The finale seems to posit that the Bad Fans were right all along. This wasn't an exploration of the pernicious effects of violence and moral compromise, this was the epic story of Walter White, unconquerable badass. #teamwalt, I guess?

There is no way that this ending doesn't fundamentally alter how I interact with the show. Everything that comes before has to be seen through the prism of Walt's final victory. It doesn't necessarily take away from the sublimity of Ozymandias and Granite State (the text is the text and the text in those instances is unflinching), but it does leave me awful confused.

Other, better critics have tried to come up with ways to reconcile this ending with the show as a whole. Nussbaum posits that it may have been a fantasy sequence, and Walt actually died in cold back in New Hampshire.
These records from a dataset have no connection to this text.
Lemma calloc_spec info root h B F P count size :
  heap_inv info root h B F P -> is_u64 count -> is_u64 size ->
  calloc_result info root h B P count size (kernel_calloc count size h).
Proof.
  intros Hinv Hc Hs. unfold kernel_calloc.
  destruct (Z.eqb_spec count 0), (Z.eqb_spec size 0), (Z.ltb_spec (KERNEL_SIZE_MAX / size) count) as [|Hmax]; cbn [orb];
    try (exists B, F, []; by split; [apply heap_step_refl|]).
  assert (is_u64 (count * size) /\ 0 < count * size) as [Hu H0].
  { unfold is_u64, KERNEL_SIZE_MAX, UINT64_MAX in *.
    pose proof (Z.mul_div_le 18446744073709551615 size ltac:(lia)). nia. }
  destruct (malloc_spec info root h B F P (count * size) Hinv Hu) as (B' & F' & P' & Hst & Hres).
  destruct (kernel_malloc (count * size) h) as [[p|] h1] eqn:E; cbn [fst snd] in *.
  - destruct Hres as (x & -> & Hxf & Hxs & Hus). erewrite exec_bind_some by exact E.
    erewrite exec_bind_some by reflexivity. set (m := heap_zero_loop _ _ _).
    assert (x ∈ used B') as Hx by (rewrite Hus; by left).
    assert (forall b, ~ (payload x <= b < b_end x) -> ram_byte m b = ram_byte (heap_mem h1) b) as Hout.
    { intros b Hb. unfold m. rewrite zero_loop_byte, bool_decide_eq_false_2; [done|].
      unfold payload, b_end in *. lia. }
    destruct Hst as [Hi Hk Hp Hw]. exists B', F', P'. split.
    + split; [|etrans; [exact Hk|]|done|done].
      * eapply (write_payload_inv _ _ _ _ _ _ _ x); [exact Hi|done|by apply zero_loop_wf; destruct Hi as [[]]|done].
      * intros y b Hy Hyf Hb. apply Hout. intros Hxb.
        assert (y ∈ used B') as Hy' by (rewrite Hus; right; by apply elem_of_used).
        assert (x <> y) as Hne.
        { intros ->. assert (NoDup (used B')) as Hnd by (by eapply used_nodup, ok_tiled, Hi).
          rewrite Hus in Hnd. apply NoDup_cons_1_1 in Hnd. by apply Hnd, elem_of_used. }
        apply elem_of_used in Hx as [Hx _]. apply elem_of_used in Hy' as [Hy' _].
        destruct Hi as [Hok _ _ _ _ _].
        destruct (blocks_separate _ _ _ x y (ok_tiled _ _ Hok) Hx Hy') as [?|[?|?]]; [done|..];
          unfold payload, b_end, HEADER_SIZE in *; lia.
    + exists x. split_and!; try done. intros b Hb. cbn. unfold m.
      rewrite zero_loop_byte, bool_decide_eq_true_2; [done|]. lia.
  - erewrite exec_bind_none by exact E. exists B', F', P'. split; [done|]. by apply Hres.
Qed.
(** * WBTR: webtorrent-runner.js

    A shallow embedding of [src/webtorrent-runner.js]: the range-serving
    HTTP request handler, the once-only stream error logger, the video
    member selection of the [client.add] callback, and the [shutdown]
    routine with the event handlers that call it.  Line numbers are
    those of the source file.

    Conventions.
    - A JavaScript string is a [string]; an HTTP header value reaches the
      handler decoded as latin-1, one character per byte, which is exactly
      what [ascii] holds.
    - A JavaScript number is an IEEE double.  The numbers the modelled
      code computes are integers, NaN and the infinities, so a number is
      [NaN], [Infinity] or [Num z] with [z] an integer that a double
      holds; what the program rounds (the result of [parseInt], of [-]
      and [+]) is rounded here by [round53], and [toString] prints
      exponent notation from 10^21 on.
    - [undefined] is [None].
    - The program is event driven.  Its module-level variables, the
      download directory and everything it does to the outside (console
      lines, calls on the server, the torrent client, timers and the
      process) are held in a [world]; each callback is a function on
      worlds, and [dispatch] is one turn of the event loop.
    - Command line parsing (lines 11-20) and the text of the progress
      line (lines 111-114, floating point formatting) are left out. *)

From Stdlib Require Import ZArith List String Ascii Bool Lia.
Import ListNotations.

Local Open Scope string_scope.
Local Open Scope Z_scope.

(* ================================================================== *)
(** ** JavaScript strings *)

Module JsString.

(** [s.startsWith(p)] *)
Fixpoint startsWith (p s : string) : bool :=
  match p, s with
  | EmptyString, _ => true
  | String a p', String b s' => Ascii.eqb a b && startsWith p' s'
  | String _ _, EmptyString => false
  end.

Fixpoint drop (n : nat) (s : string) : string :=
  match n, s with
  | O, _ => s
  | S n', String _ s' => drop n' s'
  | S _, EmptyString => EmptyString
  end.

(** [s.replace(/pat/, rep)] for a pattern made of literal characters and
    no [g] flag: the leftmost occurrence is replaced, the rest is kept. *)
Fixpoint replace (pat rep s : string) : string :=
  if startsWith pat s then rep ++ drop (String.length pat) s
  else match s with
       | EmptyString => EmptyString
       | String c s' => String c (replace pat rep s')
       end.

(** [s.split(sep)] for a one-character separator: never the empty list. *)
Fixpoint split (sep : ascii) (s : string) : list string :=
  match s with
  | EmptyString => [EmptyString]
  | String c s' =>
      if Ascii.eqb c sep then EmptyString :: split sep s'
      else match split sep s' with
           | h :: t => String c h :: t
           | [] => [String c EmptyString]
           end
  end.

(** [s.includes(needle)] *)
Fixpoint includes (needle s : string) : bool :=
  startsWith needle s ||
  match s with
  | EmptyString => false
  | String _ s' => includes needle s'
  end.

(** ASCII case folding, the canonicalisation the [i] flag of a
    non-unicode regular expression applies to ASCII letters. *)
Definition lower (c : ascii) : ascii :=
  let n := nat_of_ascii c in
  if (Nat.leb 65 n && Nat.leb n 90)%bool then ascii_of_nat (n + 32) else c.

Fixpoint lowerCase (s : string) : string :=
  match s with
  | EmptyString => EmptyString
  | String c s' => String (lower c) (lowerCase s')
  end.

(** Some suffix of [s] equals [suf] up to ASCII case: a match of the
    literal [suf] anchored by [$] under the [i] flag. *)
Fixpoint endsWith_ci (suf s : string) : bool :=
  String.eqb (lowerCase s) suf ||
  match s with
  | EmptyString => false
  | String _ s' => endsWith_ci suf s'
  end.

(** Truthiness of a possibly undefined string. *)
Definition truthy (v : option string) : bool :=
  match v with
  | None => false
  | Some EmptyString => false
  | Some (String _ _) => true
  end.

(** Text with no [b] in it has no [bytes=] to remove. *)
Fixpoint noB (s : string) : bool :=
  match s with
  | EmptyString => true
  | String c s' => negb (Ascii.eqb c "b") && noB s'
  end.

End JsString.

(* ================================================================== *)
(** ** JavaScript numbers *)

Module JsNumber.

Inductive number : Type :=
| NaN
| Num (z : Z)
| Infinity (negative : bool).

(** 2^53: below it every integer is a double. *)
Definition twoTo53 : Z := 9007199254740992.

(** The double nearest to the integer [z], ties to the even significand;
    an infinity from 2^1024 on. *)
Definition round53 (z : Z) : number :=
  let a := Z.abs z in
  if a <? twoTo53 then Num z
  else
    let e := Z.log2 a - 52 in
    let q := Z.shiftr a e in
    let r := a - Z.shiftl q e in
    let half := Z.shiftl 1 (e - 1) in
    let q' := if r <? half then q
              else if half <? r then q + 1
              else if Z.even q then q else q + 1 in
    let m := Z.shiftl q' e in
    if Z.shiftl 1 1024 <=? m then Infinity (z <? 0) else Num (Z.sgn z * m).

Definition neg (a : number) : number :=
  match a with
  | NaN => NaN
  | Num z => Num (- z)
  | Infinity s => Infinity (negb s)
  end.

Definition add (a b : number) : number :=
  match a, b with
  | NaN, _ | _, NaN => NaN
  | Num x, Num y => round53 (x + y)
  | Infinity s, Num _ | Num _, Infinity s => Infinity s
  | Infinity s, Infinity t => if Bool.eqb s t then Infinity s else NaN
  end.

Definition sub (a b : number) : number := add a (neg b).

Definition eqb (a b : number) : bool :=
  match a, b with
  | Num x, Num y => x =? y
  | Infinity s, Infinity t => Bool.eqb s t
  | _, _ => false
  end.

(** White space stripped by [parseInt]: TAB, LF, VT, FF, CR, SP and, in
    the latin-1 range, NBSP. *)
Definition isWhiteSpace (c : ascii) : bool :=
  let n := nat_of_ascii c in
  (Nat.leb 9 n && Nat.leb n 13) || Nat.eqb n 32 || Nat.eqb n 160.

Fixpoint trimStart (s : string) : string :=
  match s with
  | String c s' => if isWhiteSpace c then trimStart s' else s
  | EmptyString => EmptyString
  end.

Definition digitValue (c : ascii) : option Z :=
  let n := nat_of_ascii c in
  if (Nat.leb 48 n && Nat.leb n 57)%bool then Some (Z.of_nat n - 48) else None.

(** The longest prefix of decimal digits of [s], read from accumulator
    [acc]; [None] while no digit has been read. *)
Fixpoint readDigits (s : string) (acc : option Z) : option Z :=
  match s with
  | EmptyString => acc
  | String c s' =>
      match digitValue c with
      | Some d =>
          readDigits s' (Some (10 * match acc with Some a => a | None => 0 end + d))
      | None => acc
      end
  end.

(** [parseInt(s, 10)]: leading white space, an optional sign, then the
    longest run of digits; NaN when that run is empty. *)
Definition parseInt10 (s : string) : number :=
  let t := trimStart s in
  let '(sign, t') :=
    match t with
    | String "-"%char r => (-1, r)
    | String "+"%char r => (1, r)
    | _ => (1, t)
    end in
  match readDigits t' None with
  | Some v => round53 (sign * v)
  | None => NaN
  end.

(** Only decimal digits. *)
Fixpoint allDigits (s : string) : bool :=
  match s with
  | EmptyString => true
  | String c s' =>
      match digitValue c with Some _ => allDigits s' | None => false end
  end.

Definition digitChar (d : Z) : ascii := ascii_of_nat (48 + Z.to_nat d).

(** Decimal digits of a non-negative integer, most significant first. *)
Fixpoint digits (fuel : nat) (n : Z) : string :=
  match fuel with
  | O => String (digitChar (n mod 10)) EmptyString
  | S f =>
      if n <? 10 then String (digitChar n) EmptyString
      else digits f (n / 10) ++ String (digitChar (n mod 10)) EmptyString
  end.

Definition decimal (n : Z) : string := digits (Z.to_nat (Z.log2 n)) n.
 I mean, wouldn’t this finale have made far more sense had the episode ended on a shot of Walter White dead, frozen to death, behind the wheel of a car he couldn’t start? Certainly, everything that came after that moment possessed an eerie, magical feeling—from the instant that key fell from the car’s sun visor, inside a car that was snowed in. Walt hit the window, the snow fell off, and we were off to the races. Even within this stylized series, there was a feeling of unreality—and a strikingly different tone from the episode that preceded this one.
Nussbaum herself admits that this is probably grasping at straws, but it's a way to have Felina exist within the same established universe as the 61 episodes previous.

However, Nussbaum specifically mentions a moment in that episode that struck me, as well as TV Club patriarch Todd VanDerWerff - that is, the moment when Walter, trapped in an iced in car, prays for the opportunity to make things right (his version of right, anyway) and he is delivered:
There was a good reason for Breaking Bad to be able to do this: It is, fundamentally, a religious show. I don’t mean that Walter White needs to find Jesus or Buddha or Allah (though he probably would have been better off if he turned to anything that wasn’t his own hubris). I mean that this show occupies a world with the concepts of good and evil, where “the right thing” and “the wrong thing” exist.
I agree with TVDW on this one, Breaking Bad opens with a moral choice. Walter could have easily avoided all of this if he had only taken the money from Gretchen and Elliot. Once he rejected that initial "right thing," the show tackled the consequences of compromise and the moral fracture that inevitably occurs when one gives over to darkness. By the end, there are no opportunities for good, only different paths to destruction.
Because like it or not, something like God exists in the Breaking Bad universe. He’s a vaguely deist sort of god, keeping his hands clean, mostly, but he’s there to rain down fire from the sky upon Walter White for daring to disturb the universe, and he’s there to tell Skyler White to run from New Mexico, only to have her ignore it. When Hank does the right thing and accepts punishment for beating Jesse Pinkman in season three, he’s saved from death via fairly unlikely means, and when Jesse becomes just another pawn to him, he’s marked for doom. And finally, in the finale, when Walter earnestly entreats whatever this moral force is to survive just long enough to complete his life’s work, he’s like Samson, crying out to God for his strength one last time, that he might pull the temple down upon his enemies’ heads (though a machine gun would have worked just as well).
If we reject Nussbaum's theory (which is more fantasy than actual argument, really) and we're left with just the text that we have, then I think VanDerWerff's position is the only one that can ultimately satisfy.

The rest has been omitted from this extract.